With victory comes swagger.

-- William Bendetson

"Mark has a tremendous ability to decipher what the defense is trying to do," said San Jose offensive coordinator Terry Malley. "He also knows how to find the right receiver at the right time."

With three 1,000-yard receivers -- James Roe, Ben Nelson and Rodney Wright -- Grieb and the SaberCats simply took what was open. Columbus couldn't get much pressure on Grieb, so he just destroyed the Destroyers. At one point in the third quarter, he completed nine passes in a row, and he now has thrown the second-most touchdown passes in ArenaBowl history.

"You don't have enough fingers to cover all their receivers," Kay said. "In the first half, we overemphasized our defense on Nelson and Roe and they found the openings. When you don't have a good pass rush, it becomes even more magnified."
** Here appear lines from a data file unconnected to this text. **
(** X9: whitespace is ignored wherever it does not split a number.
    Inserting whitespace [ws] between two parts [pre] and [post] of a line
    leaves its value unchanged, unless [pre] ends with a digit and [post]
    begins with one. *)
Theorem whitespace_between_tokens_is_ignored (pre ws post : string) :
  str_forallb isspace ws = true ->
  ends_with_digit pre = false \/ ends_run post ->
  evaluate (pre ++ ws ++ post) = evaluate (pre ++ post).
Proof.
  intros Hws Hc. apply evaluate_same_tokens, same_tokens_app.
  - apply same_tokens_leading, Hws.
  - destruct Hc as [Hc | Hc]; [right; exact Hc | left].
    split; [| exact Hc].
    destruct ws as [| c ws]; [exact Hc |].
    cbn [str_forallb] in Hws. apply andb_true_iff in Hws as [Hc' _].
    cbn [append ends_run]. apply (isspace_not_token _ Hc').
Qed.

Lemma whitespace_between_tokens_is_ignored_witness :
  evaluate ("(12 -" ++ "   " ++ "5)*2") = evaluate ("(12 -" ++ "5)*2")
  /\ evaluate ("(12" ++ "  " ++ "- 5)*2") = evaluate ("(12" ++ "- 5)*2").
Proof.
  split.
  - apply (@whitespace_between_tokens_is_ignored "(12 -" "   " "5)*2");
      [reflexivity | left; reflexivity].
  - apply (@whitespace_between_tokens_is_ignored "(12" "  " "- 5)*2");
      [reflexivity | right; reflexivity].
Defined.

(** X10: a tail without a token is ignored.  When the end [r] of a line is
    whitespace, or whitespace and then an unrecognized character followed by
    anything, the line evaluates as the part before [r] does. *)
Theorem tail_without_token_is_ignored (pre r : string) :
  no_tokens r = true ->
  evaluate (pre ++ r) = evaluate pre.
Proof.
  intros Hr.
  rewrite <- (append_nil_r pre) at 2.
  apply evaluate_same_tokens, same_tokens_app.
  - destruct (no_tokens_next_token _ Hr) as (r' & E).
    apply same_EOF with (k := mkToken EOF VNone) (r1 := r') (r2 := "");
      [exact E | reflexivity | reflexivity].
  - left. split; [apply no_tokens_ends_run, Hr | exact I].
Qed.

Lemma tail_without_token_is_ignored_witness :
  evaluate ("2 * (3 + 4)" ++ "  # 5 + ") = evaluate "2 * (3 + 4)".
Proof.
  apply (@tail_without_token_is_ignored "2 * (3 + 4)" "  # 5 + ").
  reflexivity.
Defined.

(** X11: the loops of the lexer and the recursive descent of the parser
    terminate on every state: [take_full_integer], [get_next_token], [parse]
    and the whole pipeline never exhaust the fuel they run on, and [parse]
    returns what [expr] returns with any fuel that lets it finish. *)
Theorem lexer_and_parser_terminate
        (l : Lexer.t) (p : Parser.t) (s : string) (fuel : nat) :
  Parser.expr fuel p <> OutOfFuel ->
  Parser.parse p = Parser.expr fuel p
  /\ Parser.parse p <> OutOfFuel
  /\ Lexer.take_full_integer l <> OutOfFuel
  /\ Lexer.get_next_token l <> OutOfFuel
  /\ parse_line s <> OutOfFuel
  /\ evaluate s <> OutOfFuel.
Proof.
  intros H.
  split; [apply parse_fuel_independent, H |].
  split; [apply parse_total |].
  split; [apply take_full_integer_not_OutOfFuel |].
  split; [apply get_next_token_total |].
  split; [| apply evaluate_total].
  intros E. pose proof (evaluate_total s) as He.
  rewrite evaluate_parse_line, E in He. apply He. reflexivity.
Qed.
Mainly, Grieb and the SaberCats found Wright, who caught six passes for 57 yards in the first half. They also found the end zone, scoring on their first four possessions.

"That was our game plan," Nelson said. "We knew they were going to play a lot of zone so Wright was going to make a lot of catches with his speed. Once they switched to man defense in the second half, that opened it up for Roe and myself."

All told, Wright finished with 10 catches for 94 yards, Roe had eight for 76 yards and two TDs, and Nelson finished with five for 47 yards and one TD.

"A lot of teams have one or two great receivers," Roe said. "But with our team, we have three great receivers plus some young guys who can really play. You can hold us down for some time, but not for long."

In addition to hurting Columbus' defense, Grieb also hurt the Destroyers' offense simply by keeping it off the field. He orchestrated long drives that ran down the clock, including one 14-play drive in the second quarter, and limited the Columbus possessions. In a game in which San Jose was scoring nearly every time it had the ball, this put added pressure on the Destroyers' offense, which just couldn't keep up.

"With a team like Columbus, they are trying to force a lot of turnovers, so you need to remain patient," Grieb said. "The great thing about our offense is that you can't stop us with man defense, so teams play zone. But when Columbus got down, they switched to man, and that is when we have the most fun."

Added Columbus defensive back Brandon Hefflin: "We knew we needed to get pressure on Mark in order for him to make bad decisions, and we barely touched him. He took what we gave him and found the open areas."

He also found another championship for the SaberCats.

"What makes Mark so good is that he watches so much film that he is always well-prepared and comes to meetings with good questions," Malley said. "He spends a tremendous amount of time in the weight room, and he is a team-first person. He does not care how many touchdown passes he throws as long as the team wins."

And sometimes the wins come MVP awards. And sometimes the awards come with cars -- such as the Mitsubishi Spyder that Grieb won Sunday. There might not be any road trips planned just yet, but he definitely has some plans.